Paradoxe de la machine

     Dans l’argumentaire libéral, la technologie est censée soulager l’homme des tâches difficiles, lui redonner du temps de loisir et développer les gains de productivité que n’autorisent pas toujours ni le cœur humain, parfois retors, notamment dans un système de réseau d’information et de communication qui se veut efficient, ni le travail productif à proprement parler, précarisé par l’erreur humaine. Elle permet aux humains de fuir leur propre humanité comme le montre le film « Her » (2013) de Spike Jonze où Théodore (Joaquim Phoenix) tombe amoureux d’une intelligence artificielle en pensant échapper aux vicissitudes de l’amour à la suite d’une rupture sentimentale. Mais la substitution du capital au travail modifie les rapports humains à la fois dans l’entreprise et à l’extérieur au point de les rendre subalternes et d’en faire une formidable abstraction déjà suggérée par Kazio Ishiguro dans « Auprès de moi toujours » (voir le roman[11] et la chronique dans la revue L’Altérité[12]). Le monde de Klara, elle-même androïde, est un monde de machines substituant aux rapports humains des boites noires émettrice ou réceptrice dont on se soucie plus de l’efficience des contenus de communication que des intelligences qui en sont à l’origine. N’est-ce pas cette abstraction qui affecte le bien vivre des humains et particulièrement la santé de Josie, métaphore d’une mort sociale (chômage) qui pousse les individus vers la solitude ou le communautarisme qui n’est, finalement, qu’une forme de solitude ensemble et de palliatif à l’exclusion ?

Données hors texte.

(** C9 on a body with two unknown fields around [input]. *)
Lemma validate_idempotent_witness :
  Validation.validate Validation.has_at_sign "deepseek" [("model", JStr "r1"); ("input", JStr "hello"); ("n", JNum 2)]
    = Validation.Next [("input", JStr "hello")]
  /\ Validation.validate Validation.has_at_sign "deepseek" [("input", JStr "hello")] = Validation.Next [("input", JStr "hello")].
Proof.
  split; [reflexivity|].
  apply (validate_idempotent Validation.has_at_sign "deepseek"
           [("model", JStr "r1"); ("input", JStr "hello"); ("n", JNum 2)]).
  reflexivity.
Defined.

(** C3 with the first stage answering X and the second answering Y. *)
Lemma chain_success_witness :
  exists took,
    chain_handler fixed_stamp (stub 40 (answers "X") (answers "Y")) (Some (JStr "hello")) start =
      (Ok {| code := 200;
             body := JObj [("output", JStr "Y");
                           ("chain", JObj [("scira", JStr "X"); ("deepseek", JStr "Y")]);
                           ("metadata",
                            JObj [("processingTime", JNum took);
                                  ("timestamp", JStr (fixed_stamp (0 + took)))])] |},
       {| now := 0 + took;
          calls := [{| url := scira_url; prompt := Some (JStr "hello") |};
                    {| url := deepseek_url; prompt := Some (JStr "X") |}] |})
    /\ took = 40 + 40.
Proof.
  apply (chain_success fixed_stamp (stub 40 (answers "X") (answers "Y"))
           (Some (JStr "hello")) start (JStr "X") (JStr "Y")).
  - reflexivity.
  - eexists. split; [reflexivity|]. split; [reflexivity | discriminate].
  - eexists. split; [reflexivity|]. split; [reflexivity | discriminate].
Defined.

(** The second stage echoing its prompt: the chain's output is the first
    stage's output. *)
Example chain_with_echo :
  fst (chain_handler fixed_stamp (stub 0 (answers "A-out") echoes) (Some (JStr "x")) start)
  = Ok {| code := 200;
          body := JObj [("output", JStr "A-out");
                        ("chain", JObj [("scira", JStr "A-out"); ("deepseek", JStr "A-out")]);
                        ("metadata",
                         JObj [("processingTime", JNum 0);
                               ("timestamp", JStr (fixed_stamp 0))])] |}.
Proof. reflexivity. Qed.

(** C1 with the first vendor unreachable. *)
Lemma chain_fail_fast_witness :
  exists error reply after,
    chain_handler fixed_stamp first_down (Some (JStr "hello")) start = (Ok reply, after)
    /\ calls after = [{| url := scira_url; prompt := Some (JStr "hello") |}]
    /\ call_count deepseek_url after = call_count deepseek_url start
    /\ chain_catch fixed_stamp 0 error after = (Ok reply, after)
    /\ (code reply = 500
        \/ exists vendor,
             snd (first_down scira_url (Some (JStr "hello")) 0) = Throw error
             /\ response error = Some vendor /\ code reply = status vendor).
Proof.
  apply (chain_fail_fast fixed_stamp first_down (Some (JStr "hello")) start).
  - reflexivity.
  - exact I.
Defined.
(** X9: the status of the retrieval route depends on the path and on
    whether the store answers, and on nothing else: it is 400 exactly when
    the path gives no identifier; 404 exactly when the identifier is not 24
    hexadecimal characters or the store does not answer; and 200 in every
    other case, whether the bucket holds the identifier or not.  The
    [Cache-Control] header is set exactly on the responses of status 200. *)
Theorem GET_status_classified (storeUp : bool) (pathname : string)
    (bk : GridFS.Bucket) :
  let res := Image.GET storeUp pathname bk in
  (Image.status res = 400 <-> Image.idMatch pathname = None)
  /\ (Image.status res = 404
      <-> exists id, Image.idMatch pathname = Some id
                     /\ (ObjectId.of_string id = None \/ storeUp = false))
  /\ (Image.status res = 200
      <-> exists id oid, Image.idMatch pathname = Some id
                         /\ ObjectId.of_string id = Some oid
                         /\ storeUp = true)
  /\ (Image.header "Cache-Control" res = Some (JS.Str "public, max-age=31536000")
      <-> Image.status res = 200).
Proof.
  cbv zeta. unfold Image.GET.
  destruct (Image.idMatch pathname) as [id|] eqn:Hid;
    [destruct (ObjectId.of_string id) as [oid|] eqn:Hoid; [destruct storeUp|]|];
    cbn [negb Image.status];
    (split; [|split; [|split]]); split; settle.
Qed.

(** X10: an identifier of the right form that the bucket does not hold is
    not answered 404.  Neither the download stream nor [findOne] throws, so
    the response is built with status 200, the type [image/jpeg] and the
    caching header, over a stream that fails when it is read. *)
Theorem GET_not_stored (pathname id : string) (oid : ObjectId.t)
    (bk : GridFS.Bucket) :
  Image.idMatch pathname = Some id ->
  ObjectId.of_string id = Some oid ->
  bk !! oid = None ->
  Image.GET true pathname bk
  = {| Image.status := 200;
       Image.headers :=
         [("Content-Type", JS.Str "image/jpeg");
          ("Cache-Control", JS.Str "public, max-age=31536000")];
       Image.body := Image.Streamed GridFS.StreamError |}.
Proof.
  intros Hid Hoid Hnone. unfold Image.GET. rewrite Hid, Hoid.
  cbn [negb]. unfold GridFS.findOne, GridFS.openDownloadStream.
  now rewrite Hnone.
Qed.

     La question que pose Ishiguro est la suivante : faut-il, coute que coute, privilégier une société humaine au détriment du paradigme technocratique ou bien l’homme est-il à ce point irrécupérable dans la manifestation de ses passions qu’il faille faire le choix d’une cyber société qui profitera toujours à quelques un ? Dans le magasin où elle attend d’être vendue, Klara est accompagnée par des machines B2 troisième série présentant cependant des défauts d’absorption solaire[13] mais aussi par des B3 « dotés d’une certaine olfaction[14] » dont ne dispose pas Klara. Dans l’univers de Josie la technologie est omniprésente. Y coexistent des oblongs (probablement une sorte de tablette numérique dont la forme est oblongue) qui se consultent[15], qui enseignent[16], qui se branchent[17], qui permettent de « faire quelque chose »[18], qui s’éparpillent sur le sol[19] et qui se collent à l’oreille[20]. Il y a, dans le ciel, les oiseaux mécaniques de Rick qui est l’ami de Josie[21]. Et il y a aussi le miroir offert à Josie par M. Paul, son père, et qui reflète, de son détenteur, le « véritable visage ». Celui-là, marche-t-il à pile, demande-t-elle à son père[22] ? Enfin, il y a dans la rue l’horrible machine Cootings qui fait de la fumée comme la dragonne Querig du roman « Le géant enfoui »[23]. Celle-ci, brouillait les mémoires. Cootings, en polluant l’atmosphère de sa fumée noire, brouille la réception des nutriments du soleil[24]. Sert-elle à dépolluer, se demande Klara ? Non, elle pollue, lui affirme son camarade A.A. Mais cela aurait pu être sa première destination car dans le monde des machines, on produit encore des machines en croyant atténuer le mal qu’elles font. Les oiseaux mécaniques de Rick pourtant si poétiques sont-ils éthiques lorsque, volant dans le ciel, ils surveillent et portent atteinte à la vie privée ?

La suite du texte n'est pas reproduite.